Illustrando la palese simmetria tra il collasso economico, statale e culturale della Cina dell’Ottocento dovuto all’epidemia d’oppio e il collasso politico-sociale americano degli ultimi vent’anni messo in luce dall’epidemia degli oppioidi, in particolare OxyContin e Fentanyl, Ghosh osserva: «quando si pensa al ruolo del papavero da oppio nella storia, non si può ignorare la sensazione di un’intelligenza all’opera. Ciò emerge soprattutto dalla sua capacità di provocare il ciclico ripetersi nel corso del tempo di fenomeni analoghi. È evidente che il papavero non agisce in modo casuale; costruisce simmetrie che rimano fra loro. […] Solo riconoscendone il potere e l’intelligenza potremo cominciare a far pace col papavero da oppio. Ma per farlo dovremo rinunciare ad alcune idee da tempo egemoniche, tra cui quella secondo cui la terra è inerte e gli esseri umani sono l’unica forza motrice della storia. È chiaro che esistono invece molte altre entità e creature che hanno non solo modellato la storia ma anche usato gli esseri umani per i propri scopi. Il papavero da oppio è senza dubbio una delle più potenti, grazie alla sua impareggiabile capacità di propagarsi coalizzandosi con le più torbide inclinazioni umane». Una storia oscura, tanto che Ghosh, in profonda crisi, aveva abbandonato la scrittura di Fumo e ceneri, annullando i contratti editoriali e restituendo gli anticipi.
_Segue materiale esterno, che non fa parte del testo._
(** The reader of string characters undoes QuoteJSONString. *)
Lemma parse_chars_quote_units (s rest : jsstring) :
  parse_chars (quote_units s ++ 34%N :: rest) = Some (s, rest).
Proof.
  remember (length s) as n eqn:Hn.
  assert (length s <= n) as Hle by lia. clear Hn.
  revert s Hle. induction n as [|n IH]; intros s Hle.
  - destruct s; [reflexivity | simpl in Hle; lia].
  - destruct s as [|c r]; [reflexivity|].
    cbn [quote_units]. destruct (is_lead c) eqn:Hlead.
    + destruct (is_lead_facts c Hlead) as (Hb & H34 & H92 & H32).
      destruct r as [|d r'].
      * rewrite parse_chars_escape by exact Hb. reflexivity.
      * destruct (is_trail d) eqn:Htrail.
        -- destruct (is_trail_facts d Htrail) as (D34 & D92 & D32).
           cbn [app parse_chars]. rewrite H34, H92, H32, D34, D92, D32.
           rewrite IH by (simpl in *; lia). reflexivity.
        -- rewrite <- app_assoc, parse_chars_escape by exact Hb.
           rewrite IH by (simpl in *; lia). reflexivity.
    + rewrite <- app_assoc, parse_chars_quote_unit by exact Hlead.
      rewrite IH by (simpl in *; lia). reflexivity.
Qed.

(** *** Numbers: a literal is read back whatever delimiter follows it *)

Lemma delimited_head (rest : jsstring) (P : N -> bool) :
  delimited rest = true ->
  P 44%N = false -> P 93%N = false -> P 125%N = false ->
  match rest with [] => true | c :: _ => negb (P c) end = true.
Proof.
  destruct rest as [|c rest]; [reflexivity|]. simpl. intros H H1 H2 H3.
  apply orb_true_iff in H as [H|H]; [apply orb_true_iff in H as [H|H]|];
    apply N.eqb_eq in H; subst c; now rewrite ?H1, ?H2, ?H3.
Qed.

Lemma span_digits_app (s d r rest : jsstring) :
  span_digits s = (d, r) -> delimited rest = true ->
  span_digits (s ++ rest) = (d, r ++ rest).
Proof.
  revert d r. induction s as [|c s IH]; intros d r H Hrest.
  - injection H as <- <-. simpl.
    pose proof (delimited_head rest is_digit Hrest eq_refl eq_refl eq_refl) as Hd.
    destruct rest as [|c rest]; [reflexivity|]. simpl.
    apply negb_true_iff in Hd. now rewrite Hd.
  - simpl in *. destruct (is_digit c).
    + destruct (span_digits s) as [d' r'] eqn:E. injection H as <- <-.
      now rewrite (IH d' r' eq_refl Hrest).
    + now injection H as <- <-.
Qed.

Lemma digits1_stable : stable digits1.
Proof.
  intros s a r rest H Hrest. unfold digits1 in *.
  destruct (span_digits s) as [d r'] eqn:E.
  rewrite (span_digits_app _ _ _ _ E Hrest).
  destruct d; [discriminate|]. now injection H as <- <-.
Qed.

Lemma then_stable (p q : lexer) : stable p -> stable q -> stable (then_ p q).
Proof.
  intros Hp Hq s a r rest H Hrest. unfold then_ in *.
  destruct (p s) as [[a1 r1]|] eqn:E1; [|discriminate].
  destruct (q r1) as [[a2 r2]|] eqn:E2; [|discriminate].
  injection H as <- <-.
  now rewrite (Hp _ _ _ _ E1 Hrest), (Hq _ _ _ _ E2 Hrest).
Qed.

Ltac head_of_rest rest Hrest P :=
  let Hd := fresh "Hd" in
  pose proof (delimited_head rest P Hrest eq_refl eq_refl eq_refl) as Hd;
  destruct rest; [reflexivity|]; simpl in Hd |- *;
  apply negb_true_iff in Hd; now rewrite Hd.

Lemma lex_sign_stable : stable lex_sign.
Proof.
  intros [|c s] a r rest H Hrest; unfold lex_sign in *.
  - injection H as <- <-. head_of_rest rest Hrest (fun c => N.eqb c 45).
  - simpl. destruct (N.eqb c 45); now injection H as <- <-.
Qed.

Lemma lex_int_stable : stable lex_int.
Proof.
  intros [|c s] a r rest H Hrest; unfold lex_int in *; [discriminate|].
  simpl. destruct (N.eqb c 48).
  - now injection H as <- <-.
  - now apply (digits1_stable (c :: s)).
Qed.

Lemma lex_frac_stable : stable lex_frac.
Proof.
  intros [|c s] a r rest H Hrest; unfold lex_frac in *.
  - injection H as <- <-. head_of_rest rest Hrest (fun c => N.eqb c 46).
  - simpl. destruct (N.eqb c 46).
    + destruct (digits1 s) as [[d r']|] eqn:E; [|discriminate].
      injection H as <- <-. now rewrite (digits1_stable _ _ _ _ E Hrest).
    + now injection H as <- <-.
Qed.

Lemma lex_exp_sign_stable : stable lex_exp_sign.
Proof.
  intros [|c s] a r rest H Hrest; unfold lex_exp_sign in *.
  - injection H as <- <-.
    head_of_rest rest Hrest (fun c => (N.eqb c 43 || N.eqb c 45)%bool).
  - simpl. destruct (N.eqb c 43 || N.eqb c 45)%bool; now injection H as <- <-.
Qed.

Lemma lex_exp_stable : stable lex_exp.
Proof.
  intros [|c s] a r rest H Hrest; unfold lex_exp in *.
  - injection H as <- <-.
    head_of_rest rest Hrest (fun c => (N.eqb c 101 || N.eqb c 69)%bool).
  - simpl. destruct (N.eqb c 101 || N.eqb c 69)%bool.
    + destruct (then_ lex_exp_sign digits1 s) as [[d r']|] eqn:E; [|discriminate].
      injection H as <- <-.
      now rewrite (then_stable _ _ lex_exp_sign_stable digits1_stable _ _ _ _ E Hrest).
    + now injection H as <- <-.
Qed.

Lemma lex_number_stable : stable lex_number.
Proof.
  unfold lex_number.
  repeat apply then_stable;
    auto using lex_sign_stable, lex_int_stable, lex_frac_stable, lex_exp_stable.
Qed.

Lemma span_digits_splits (s d r : jsstring) : span_digits s = (d, r) -> s = d ++ r.
Proof.
  revert d r. induction s as [|c s IH]; intros d r H; simpl in H.
  - now injection H as <- <-.
  - destruct (is_digit c).
    + destruct (span_digits s) as [d' r'] eqn:E. injection H as <- <-.
      simpl. f_equal. now apply IH.
    + now injection H as <- <-.
Qed.

Lemma digits1_splits : splits digits1.
Proof.
  intros s a r H. unfold digits1 in H.
  destruct (span_digits s) as [d r'] eqn:E. apply span_digits_splits in E.
  destruct d; [discriminate|]. now injection H as <- <-.
Qed.

Lemma then_splits (p q : lexer) : splits p -> splits q -> splits (then_ p q).
Proof.
  intros Hp Hq s a r H. unfold then_ in H.
  destruct (p s) as [[a1 r1]|] eqn:E1; [|discriminate].
  destruct (q r1) as [[a2 r2]|] eqn:E2; [|discriminate].
  injection H as <- <-. rewrite <- app_assoc.
  rewrite <- (Hq _ _ _ E2). now apply Hp.
Qed.

Lemma lex_number_splits : splits lex_number.
Proof.
  unfold lex_number. repeat apply then_splits.
  - intros [|c s] a r H; unfold lex_sign in H.
    + now injection H as <- <-.
    + destruct (N.eqb c 45); now injection H as <- <-.
  - intros [|c s] a r H; unfold lex_int in H; [discriminate|].
    destruct (N.eqb c 48); [now injection H as <- <- | now apply digits1_splits].
  - intros [|c s] a r H; unfold lex_frac in H.
    + now injection H as <- <-.
    + destruct (N.eqb c 46).
      * destruct (digits1 s) as [[d r']|] eqn:E; [|discriminate].
        injection H as <- <-. simpl. f_equal. now apply digits1_splits.
      * now injection H as <- <-.
  - intros [|c s] a r H; unfold lex_exp in H.
    + now injection H as <- <-.
    + destruct (N.eqb c 101 || N.eqb c 69)%bool.
      * destruct (then_ lex_exp_sign digits1 s) as [[d r']|] eqn:E; [|discriminate].
        injection H as <- <-. simpl. f_equal.
        revert E. apply then_splits; [|apply digits1_splits].
        intros [|c' s'] a' r'' H'; unfold lex_exp_sign in H'.
        -- now injection H' as <- <-.
        -- destruct (N.eqb c' 43 || N.eqb c' 45)%bool; now injection H' as <- <-.
      * now injection H as <- <-.
Qed.

Lemma lex_number_literal (lit rest : jsstring) :
  number_literal lit = true -> delimited rest = true ->
  lex_number (lit ++ rest) = Some (lit, rest).
Proof.
  unfold number_literal. intros H Hrest.
  destruct (lex_number lit) as [[a r]|] eqn:E; [|discriminate].
  destruct r; [|discriminate].
  pose proof (lex_number_splits _ _ _ E) as Hs. rewrite app_nil_r in Hs. subst a.
  now rewrite (lex_number_stable _ _ _ _ E Hrest).
Qed.

(** How a number literal starts. *)
Lemma number_literal_head (lit : jsstring) :
  number_literal lit = true ->
  exists c t, lit = c :: t /\ (N.eqb c 45 || is_digit c)%bool = true.
Proof.
  unfold number_literal, lex_number, then_. intros H.
  destruct lit as [|c t]; [discriminate|]. exists c, t. split; [reflexivity|].
  unfold lex_sign in H. destruct (N.eqb c 45) eqn:E45; [reflexivity|].
  unfold lex_int in H. destruct (N.eqb c 48) eqn:E48.
  - apply N.eqb_eq in E48. now subst.
  - unfold digits1 in H. simpl in H. simpl. destruct (is_digit c); [reflexivity|discriminate].
Qed.

(** *** Objects: the properties of an object are read back in their order *)

Lemma insert_prop_last (k : jsstring) (v : jsval) (o : list (jsstring * jsval)) :
  existsb (fun p => str_eqb k p || key_before k p) (map fst o) = false ->
  insert_prop k v o = o ++ [(k, v)].
Proof.
  induction o as [|[k' v'] o IH]; simpl; intros H; [reflexivity|].
  apply orb_false_iff in H as [H1 H2]. apply orb_false_iff in H1 as [_ H1].
  rewrite H1. f_equal. now apply IH.
Qed.

Lemma has_key_fresh (k : jsstring) (o : list (jsstring * jsval)) :
  existsb (fun p => str_eqb k p || key_before k p) (map fst o) = false ->
  has_key k o = false.
Proof.
  induction o as [|[k' v'] o IH]; simpl; intros H; [reflexivity|].
  apply orb_false_iff in H as [H1 H2]. apply orb_false_iff in H1 as [H1 _].
  rewrite H1. now apply IH.
Qed.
Se si è ricreduto è per una nuova, sempre più diffusa consapevolezza: «è ormai palese che esistono molte forze diverse – biologiche, geologiche e atmosferiche – dotate di vitalità e intenzionalità proprie». La Terra, insomma, fatta di piante, animali, minerali, paesaggi ed ecosistemi in crisi sta prendendo urgentemente la parola attraverso di noi.